Word for word, transcribe the material below from its first line to the line with "tuple of its values, a", both included.

[[ MATERIAL SHOWN, beginning ]]

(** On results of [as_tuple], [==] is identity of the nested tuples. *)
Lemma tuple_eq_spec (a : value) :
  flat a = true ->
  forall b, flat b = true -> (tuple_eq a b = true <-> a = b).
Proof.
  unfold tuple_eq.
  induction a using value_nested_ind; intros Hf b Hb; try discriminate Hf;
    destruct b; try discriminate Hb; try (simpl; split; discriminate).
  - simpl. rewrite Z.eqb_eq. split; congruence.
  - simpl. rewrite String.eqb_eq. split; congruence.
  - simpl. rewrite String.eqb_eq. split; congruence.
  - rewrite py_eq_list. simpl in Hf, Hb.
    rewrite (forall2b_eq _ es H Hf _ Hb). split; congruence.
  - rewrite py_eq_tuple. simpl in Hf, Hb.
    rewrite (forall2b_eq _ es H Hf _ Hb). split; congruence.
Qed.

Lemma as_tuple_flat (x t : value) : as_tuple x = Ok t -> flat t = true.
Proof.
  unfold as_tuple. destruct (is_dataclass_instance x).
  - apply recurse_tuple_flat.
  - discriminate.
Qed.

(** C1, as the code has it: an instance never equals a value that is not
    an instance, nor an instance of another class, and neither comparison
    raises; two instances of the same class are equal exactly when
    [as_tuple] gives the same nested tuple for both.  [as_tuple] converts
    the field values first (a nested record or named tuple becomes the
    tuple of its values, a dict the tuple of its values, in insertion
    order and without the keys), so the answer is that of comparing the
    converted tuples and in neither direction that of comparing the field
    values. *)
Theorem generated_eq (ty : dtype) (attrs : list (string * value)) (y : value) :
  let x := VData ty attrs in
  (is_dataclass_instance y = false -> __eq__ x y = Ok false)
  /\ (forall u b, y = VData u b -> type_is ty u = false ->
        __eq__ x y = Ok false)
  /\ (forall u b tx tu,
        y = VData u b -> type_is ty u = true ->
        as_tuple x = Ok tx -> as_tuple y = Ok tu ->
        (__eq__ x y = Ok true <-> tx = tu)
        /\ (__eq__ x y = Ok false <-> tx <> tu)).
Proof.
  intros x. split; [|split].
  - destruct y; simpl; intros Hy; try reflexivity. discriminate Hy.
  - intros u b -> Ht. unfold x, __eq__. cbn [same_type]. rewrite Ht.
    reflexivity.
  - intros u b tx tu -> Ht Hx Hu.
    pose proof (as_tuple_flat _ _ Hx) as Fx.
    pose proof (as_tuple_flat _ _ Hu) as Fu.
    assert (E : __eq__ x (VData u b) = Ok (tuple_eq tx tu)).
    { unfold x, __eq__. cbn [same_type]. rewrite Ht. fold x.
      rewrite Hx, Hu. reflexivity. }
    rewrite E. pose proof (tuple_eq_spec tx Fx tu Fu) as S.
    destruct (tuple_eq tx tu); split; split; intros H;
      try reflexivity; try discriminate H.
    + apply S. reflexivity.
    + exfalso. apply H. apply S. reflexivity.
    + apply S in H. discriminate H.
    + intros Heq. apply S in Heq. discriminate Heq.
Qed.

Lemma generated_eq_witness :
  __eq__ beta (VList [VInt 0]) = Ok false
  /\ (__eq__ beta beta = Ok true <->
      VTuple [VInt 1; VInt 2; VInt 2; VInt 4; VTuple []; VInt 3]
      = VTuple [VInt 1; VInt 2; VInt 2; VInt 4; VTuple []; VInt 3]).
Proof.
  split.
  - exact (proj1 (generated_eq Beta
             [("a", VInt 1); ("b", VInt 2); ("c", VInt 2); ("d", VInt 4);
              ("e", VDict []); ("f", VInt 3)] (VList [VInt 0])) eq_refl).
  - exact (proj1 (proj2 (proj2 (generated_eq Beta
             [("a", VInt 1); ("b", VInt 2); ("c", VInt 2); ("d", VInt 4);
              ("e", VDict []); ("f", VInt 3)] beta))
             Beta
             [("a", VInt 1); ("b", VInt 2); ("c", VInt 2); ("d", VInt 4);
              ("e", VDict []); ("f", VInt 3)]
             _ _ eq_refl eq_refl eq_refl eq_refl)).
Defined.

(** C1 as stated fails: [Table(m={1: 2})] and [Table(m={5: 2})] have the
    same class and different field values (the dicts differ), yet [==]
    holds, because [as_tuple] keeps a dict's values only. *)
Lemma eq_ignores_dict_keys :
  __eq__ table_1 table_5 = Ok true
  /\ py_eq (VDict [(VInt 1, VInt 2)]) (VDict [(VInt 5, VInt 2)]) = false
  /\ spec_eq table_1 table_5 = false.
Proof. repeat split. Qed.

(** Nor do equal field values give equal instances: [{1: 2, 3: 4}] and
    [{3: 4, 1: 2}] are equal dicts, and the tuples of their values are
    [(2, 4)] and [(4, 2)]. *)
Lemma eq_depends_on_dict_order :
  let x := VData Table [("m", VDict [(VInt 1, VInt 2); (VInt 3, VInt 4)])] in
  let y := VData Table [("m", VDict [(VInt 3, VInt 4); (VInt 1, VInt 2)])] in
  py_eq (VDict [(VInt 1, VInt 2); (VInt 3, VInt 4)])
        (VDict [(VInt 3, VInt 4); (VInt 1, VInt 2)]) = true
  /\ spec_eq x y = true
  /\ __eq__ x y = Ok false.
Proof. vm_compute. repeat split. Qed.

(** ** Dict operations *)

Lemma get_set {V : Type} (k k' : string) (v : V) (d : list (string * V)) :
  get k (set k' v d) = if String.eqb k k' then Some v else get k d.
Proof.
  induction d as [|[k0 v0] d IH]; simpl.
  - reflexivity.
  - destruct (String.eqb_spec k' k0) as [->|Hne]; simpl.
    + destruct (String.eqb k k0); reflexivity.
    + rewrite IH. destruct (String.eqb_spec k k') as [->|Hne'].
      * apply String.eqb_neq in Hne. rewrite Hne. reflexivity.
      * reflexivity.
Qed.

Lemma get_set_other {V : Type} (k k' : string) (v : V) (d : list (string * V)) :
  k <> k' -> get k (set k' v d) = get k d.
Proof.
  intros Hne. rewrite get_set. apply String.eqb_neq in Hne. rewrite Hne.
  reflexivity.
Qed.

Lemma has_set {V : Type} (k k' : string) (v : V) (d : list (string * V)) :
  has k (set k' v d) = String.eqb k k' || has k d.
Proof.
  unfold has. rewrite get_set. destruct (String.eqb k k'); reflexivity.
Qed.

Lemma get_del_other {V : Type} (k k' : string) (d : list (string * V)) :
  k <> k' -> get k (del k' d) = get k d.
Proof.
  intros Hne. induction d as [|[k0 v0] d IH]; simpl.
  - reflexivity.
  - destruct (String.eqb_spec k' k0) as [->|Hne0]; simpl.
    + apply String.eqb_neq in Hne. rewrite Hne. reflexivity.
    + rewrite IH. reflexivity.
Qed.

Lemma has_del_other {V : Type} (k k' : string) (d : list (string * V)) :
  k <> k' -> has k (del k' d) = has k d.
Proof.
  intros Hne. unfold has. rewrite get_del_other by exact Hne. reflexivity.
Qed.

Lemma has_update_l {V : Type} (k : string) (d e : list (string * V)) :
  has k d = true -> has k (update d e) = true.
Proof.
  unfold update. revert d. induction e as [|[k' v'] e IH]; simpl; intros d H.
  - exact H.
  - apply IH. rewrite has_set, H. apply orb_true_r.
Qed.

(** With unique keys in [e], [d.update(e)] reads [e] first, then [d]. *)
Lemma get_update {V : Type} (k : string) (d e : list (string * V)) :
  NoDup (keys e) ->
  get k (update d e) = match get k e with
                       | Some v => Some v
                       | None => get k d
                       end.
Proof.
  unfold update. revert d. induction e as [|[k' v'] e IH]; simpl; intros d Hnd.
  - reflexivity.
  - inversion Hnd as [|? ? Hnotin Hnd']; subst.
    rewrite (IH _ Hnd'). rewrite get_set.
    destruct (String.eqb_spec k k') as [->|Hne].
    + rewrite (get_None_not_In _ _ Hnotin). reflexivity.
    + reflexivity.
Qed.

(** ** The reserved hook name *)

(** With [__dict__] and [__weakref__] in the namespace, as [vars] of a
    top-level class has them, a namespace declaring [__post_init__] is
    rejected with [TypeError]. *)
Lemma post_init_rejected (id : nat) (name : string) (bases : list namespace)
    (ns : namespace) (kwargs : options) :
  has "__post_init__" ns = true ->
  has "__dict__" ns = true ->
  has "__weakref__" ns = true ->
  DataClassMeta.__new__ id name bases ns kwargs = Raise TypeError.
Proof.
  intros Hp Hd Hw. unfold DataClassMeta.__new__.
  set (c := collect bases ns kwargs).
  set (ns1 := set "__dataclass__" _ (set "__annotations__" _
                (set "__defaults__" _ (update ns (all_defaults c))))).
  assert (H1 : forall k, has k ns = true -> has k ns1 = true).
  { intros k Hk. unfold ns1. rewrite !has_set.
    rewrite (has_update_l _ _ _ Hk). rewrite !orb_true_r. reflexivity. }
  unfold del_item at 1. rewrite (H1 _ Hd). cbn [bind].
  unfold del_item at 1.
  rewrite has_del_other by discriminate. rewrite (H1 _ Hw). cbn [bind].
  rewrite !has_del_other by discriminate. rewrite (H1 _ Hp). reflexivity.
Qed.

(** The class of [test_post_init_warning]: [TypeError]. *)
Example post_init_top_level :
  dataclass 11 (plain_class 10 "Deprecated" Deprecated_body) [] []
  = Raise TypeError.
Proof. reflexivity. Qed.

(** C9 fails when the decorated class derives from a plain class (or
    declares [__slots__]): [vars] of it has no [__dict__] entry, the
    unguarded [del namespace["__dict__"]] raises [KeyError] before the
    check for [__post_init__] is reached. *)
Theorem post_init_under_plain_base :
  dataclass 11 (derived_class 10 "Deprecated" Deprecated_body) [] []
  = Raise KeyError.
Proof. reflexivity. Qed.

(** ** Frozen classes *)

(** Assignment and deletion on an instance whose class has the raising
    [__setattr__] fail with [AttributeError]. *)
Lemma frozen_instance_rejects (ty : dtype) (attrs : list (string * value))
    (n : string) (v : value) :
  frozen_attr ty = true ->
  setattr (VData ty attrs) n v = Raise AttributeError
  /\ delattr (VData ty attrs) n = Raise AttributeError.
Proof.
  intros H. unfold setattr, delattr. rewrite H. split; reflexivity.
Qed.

[[ MATERIAL SHOWN, end ]]

*RESULT OF THE TASK:*
(** On results of [as_tuple], [==] is identity of the nested tuples. *)
Lemma tuple_eq_spec (a : value) :
  flat a = true ->
  forall b, flat b = true -> (tuple_eq a b = true <-> a = b).
Proof.
  unfold tuple_eq.
  induction a using value_nested_ind; intros Hf b Hb; try discriminate Hf;
    destruct b; try discriminate Hb; try (simpl; split; discriminate).
  - simpl. rewrite Z.eqb_eq. split; congruence.
  - simpl. rewrite String.eqb_eq. split; congruence.
  - simpl. rewrite String.eqb_eq. split; congruence.
  - rewrite py_eq_list. simpl in Hf, Hb.
    rewrite (forall2b_eq _ es H Hf _ Hb). split; congruence.
  - rewrite py_eq_tuple. simpl in Hf, Hb.
    rewrite (forall2b_eq _ es H Hf _ Hb). split; congruence.
Qed.

Lemma as_tuple_flat (x t : value) : as_tuple x = Ok t -> flat t = true.
Proof.
  unfold as_tuple. destruct (is_dataclass_instance x).
  - apply recurse_tuple_flat.
  - discriminate.
Qed.

(** C1, as the code has it: an instance never equals a value that is not
    an instance, nor an instance of another class, and neither comparison
    raises; two instances of the same class are equal exactly when
    [as_tuple] gives the same nested tuple for both.  [as_tuple] converts
    the field values first (a nested record or named tuple becomes the
    tuple of its values, a dict the tuple of its values, in insertion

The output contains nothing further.